IPC’s eHATID Team hosts lecture on Climate Change and Health


January 1, 2016


The Institute of Philippine Culture (IPC), through its eHealth TABLET for Informed Decision Making of Local Government Units (eHATID) Team, hosted a lecture entitled “Framing Health and Climate Change Interactions: Implications to Life Events, Health Information Systems, and Hazard Assessment Tools.” The talk was given by Dr. Miguel Antonio Salazar, M.D., MScIH, who has worked with the World Health Organization’s (WHO) European Centre for Health and Environment. He has also had research experience in health information management in the local and national government.

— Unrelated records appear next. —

(** The one-time sweep lists every ask that some stored frame asked, no
    stored frame closed and no prompt row keeps open, each once, and nothing
    else, in whatever order the rows are read. *)
Theorem legacy_asks_exact (t : Tables) :
  NoDup (la_prompt <$> LegacyOpenAsks C scan t)
  /\ (forall p, p ∈ la_prompt <$> LegacyOpenAsks C scan t
      <-> (exists conv, says conv t (Asked p)) /\ ~ (exists conv, says conv t (Closed p)) /\ app_prompts t !! p = None)
  /\ (forall a, a ∈ LegacyOpenAsks C scan t -> says (la_conv a) t (Asked (la_prompt a))).
Proof.
  unfold LegacyOpenAsks. set (done := _ ∪ _). set (asks := omap _ _).
  assert (Hd : forall p, p ∈ done <-> (exists conv, says conv t (Closed p)) \/ is_Some (app_prompts t !! p)).
  { intros p. unfold done. rewrite elem_of_union, elem_of_dom, elem_of_list_to_set, list_elem_of_omap.
    apply or_iff_compat_r. split.
    - intros ([[c s] f] & Hin%elem_of_frame_rows & Hx). cbn in Hin, Hx.
      destruct (ask_event_of C (wire f)) as [[q|q]|] eqn:E; [done| |done]. cbn in Hx. simplify_eq. by exists c, s, f.
    - intros (c & s & f & Hf & He). exists ((c, s), f). split; [by apply elem_of_frame_rows|]. cbn. by rewrite He. }
  assert (Hsays : forall a, a ∈ asks -> says (la_conv a) t (Asked (la_prompt a))).
  { intros a (kf & Hin%elem_of_frame_rows & Hx)%list_elem_of_omap. destruct (legacy_ask_of _ _ Hx) as [He ->].
    destruct kf as [[c s] f]. by exists s, f. }
  assert (Ha : forall conv p, says conv t (Asked p) -> exists a, a ∈ asks /\ la_prompt a = p).
  { intros conv p (s & f & Hf & He). pose proof He as He'. unfold ask_event_of in He'.
    destruct (envelope C (wire f)) as [env|] eqn:Ev; [|done].
    exists (MkAsk p conv (frame_agent f) (ask_text C (D env))). split; [|done].
    apply list_elem_of_omap. exists ((conv, s), f). split; [by apply elem_of_frame_rows|].
    unfold legacy_ask. cbn. by rewrite Ev, He. }
  destruct (legacy_loop_spec done asks) as (H1 & H2 & H3). split_and!; [done| |].
  - intros p. split.
    + intros (a & -> & Hin)%list_elem_of_fmap. destruct (H2 a Hin) as [Hin' Hn]. rewrite Hd in Hn.
      split_and!; [eauto|naive_solver|]. apply eq_None_not_Some. naive_solver.
    + intros ((conv & Hs) & Hc & Hp). destruct (Ha conv p Hs) as (a & Hin & <-). apply H3; [done|].
      rewrite Hd, eq_None_not_Some in *. naive_solver.
  - intros a Hin. by apply Hsays, H2.
Qed.

(** ** Previews of messages *)
Definition frame_message (f : Z * Frame) : option gostr := env ← envelope C (wire f.2); message_id C (D env).

(** The frames that show a message, in order. *)
Definition frames_of_message (conv id : gostr) (t : Tables) : list (Z * Frame) :=
  filter (fun f => visible f.2 = true /\ preview f.2 <> [] /\ frame_message f = Some id) (conv_frames conv t).

Definition preview_of (l : list (Z * Frame)) : option messagePreview :=
  f ← head l; g ← newest l; Some (MkPreview (preview g.2) (sent_ms f.2)).

Lemma preview_of_snoc l f : preview_of (l ++ [f])
  = Some (MkPreview (preview f.2) (match preview_of l with Some p => SentMs p | None => sent_ms f.2 end)).
Proof.
  unfold preview_of, newest. rewrite rev_unit. destruct l as [|g l]; [done|]. cbn [app head mbind option_bind].
  destruct (rev (g :: l)) eqn:Er; [|done]. apply (f_equal length) in Er. by rewrite length_rev in Er.
Qed.
Lemma store_ok b s e s' h l k : store_step s e s' -> e <> Dies -> (forall w, e = Begins w -> w_conv w <> convID b) ->
  stream_ok (MkStream b s h l k) -> stream_ok (MkStream b s' h l (k ++ trimmed e)).
Proof.
  intros Hstep Hd Hours [H1 H2 H3 H4 H5 H6 H7]. cbn in *. apply store_step_effect in Hstep.
  assert (Hexp : forall k' w, expired (MkStream b s h l k) w -> expired (MkStream b s' h l (k ++ k')) w).
  { intros k' w (ms & Hms & Hlt). exists ms. cbn. rewrite elem_of_app. auto. }
  destruct e as [w0|w0|ms| |]; [| | | |done].
  - destruct Hstep as [Ht Hp]. specialize (Hours w0 eq_refl).
    split; cbn; rewrite ?Ht; try done.
    + intros w. rewrite Hp, elem_of_cons. specialize (H4 w). intros [?|[[->|?] ?]]; [tauto|done|tauto].
    + intros w Hw. rewrite Hp, elem_of_cons. specialize (H5 w Hw). specialize (Hexp [] w). tauto.
  - destruct Hstep as [Ht Hp].
    assert (Hour : w_conv w0 = convID b -> w0 ∈ l) by (intros E; apply H4; right; split; [rewrite Hp; by left|done]).
    assert (Hmax : MaxSeq (convID b) (tables s') = if bool_decide (w_conv w0 = convID b)
      then Z.max (w_seq w0) (MaxSeq (convID b) (tables s)) else MaxSeq (convID b) (tables s)).
    { rewrite Ht, !MaxSeq_top, top_insert. case_bool_decide as E; [|done]. destruct (H2 w0 (Hour E)).
      destruct (FrameStore.top (convID b) (tables s)); cbn; lia. }
    assert (Hl : app_frames (tables s') = <[(w_conv w0, w_seq w0) := stored_frame w0]> (app_frames (tables s))) by (by rewrite Ht).
    split; cbn; try done.
    + intros w Hw. apply H4. rewrite Hp, elem_of_cons. tauto.
    + intros w Hw. specialize (H5 w Hw). rewrite Hp, elem_of_cons in H5. specialize (Hexp [] w).
      assert (Hle : MaxSeq (convID b) (tables s) <= MaxSeq (convID b) (tables s')) by (rewrite Hmax; case_bool_decide; lia).
      rewrite Hl.
      destruct (decide ((w_conv w0, w_seq w0) = (convID b, w_seq w))) as [[= E1 E2]|Hne].
      * right. right. left. rewrite E1, E2, lookup_insert_eq. do 2 f_equal.
        apply (sorted_seq_inj l); [done|by apply Hour|done|done].
      * rewrite lookup_insert_ne by done. destruct H5 as [?|[[->|?]|[?|[? ?]]]]; [tauto| |tauto|tauto|].
        -- destruct (H2 _ Hw) as [E _]. by rewrite E in Hne.
        -- right. right. right. split; [auto|]. lia.
    + intros s0 f0. rewrite Hl.
      rewrite lookup_insert_Some. intros [[[= E1 E2] <-]|[_ Hf]]; [|by apply H6]. exists w0. auto.
    + rewrite Hmax. case_bool_decide as E; [|done]. destruct (H2 w0 (Hour E)). lia.
  - destruct Hstep as [Ht Hp]. assert (Hmax : MaxSeq (convID b) (tables s') = MaxSeq (convID b) (tables s))
      by (by rewrite Ht, !MaxSeq_top, top_trim).
    split; cbn; rewrite ?Hp, ?Hmax; try done.
    + intros w Hw. specialize (Hexp [ms] w). destruct (H5 w Hw) as [?|[?|[Hf|[? ?]]]]; [tauto|tauto| |tauto]. right. right.
      destruct (Z.le_gt_cases ms (w_sentMs w)) as [Hle|Hgt].
      * left. rewrite Ht. by apply trim_frames.
      * right. split; [exists ms; cbn; split; [set_solver|done]|]. pose proof (top_stored _ _ _ _ Hf) as Hs.
        rewrite MaxSeq_top. destruct (FrameStore.top (convID b) (tables s)) as [m|]; [|done]. injection Hs as Hs. cbn. lia.
    + intros s0 f0. rewrite Ht. intros [Hf _]%trim_frames. by apply H6.
  - destruct Hstep as (Hf & Hcs & Hp). assert (Hmax : MaxSeq (convID b) (tables s') = MaxSeq (convID b) (tables s))
      by (unfold MaxSeq, seqs_of; by rewrite Hf, Hcs).
    split; cbn; rewrite ?Hf, ?Hmax; try done.
    + intros w. rewrite Hp. apply H4.
    + intros w Hw. rewrite Hp. specialize (Hexp [] w). specialize (H5 w Hw). tauto.
Qed.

In the lecture, Dr. Miguel Salazar explained how health information systems in the Philippines could be located in the broader framework of climate change and health. Specifically, he mentioned how these systems could be connected to the United Nations (UN) Sustainable Development Goals (SDGs), the Sendai Framework for Disaster Risk Reduction, and the UN Framework Convention on Climate Change (UNFCCC) Agreement in Paris. He also discussed how climate change can impact health, and how health systems, such as eHATID, could be used to address the effects brought about by climate change-related events. 

Attendees coming from the local and national government, health sector, academe, and research institutes participated in an open forum after Dr. Salazar’s lecture.

This talk is part of a lecture series hosted by the eHATID Team, which will cover topics such as climate change, health, disaster risk reduction, gender, and technology, among others.

eHATID is an IPC project funded by the Philippine Center for Health Research and Development – Department of Science and Technology. The project aims to equip local government executives of data on notifiable diseases and other pertinent information on patients’ health in their locality for better and informed decision-making. The eHATID Team has conducted training seminars for 236 municipalities, and plans to train around 250 more cities and municipalities by the end of 2016.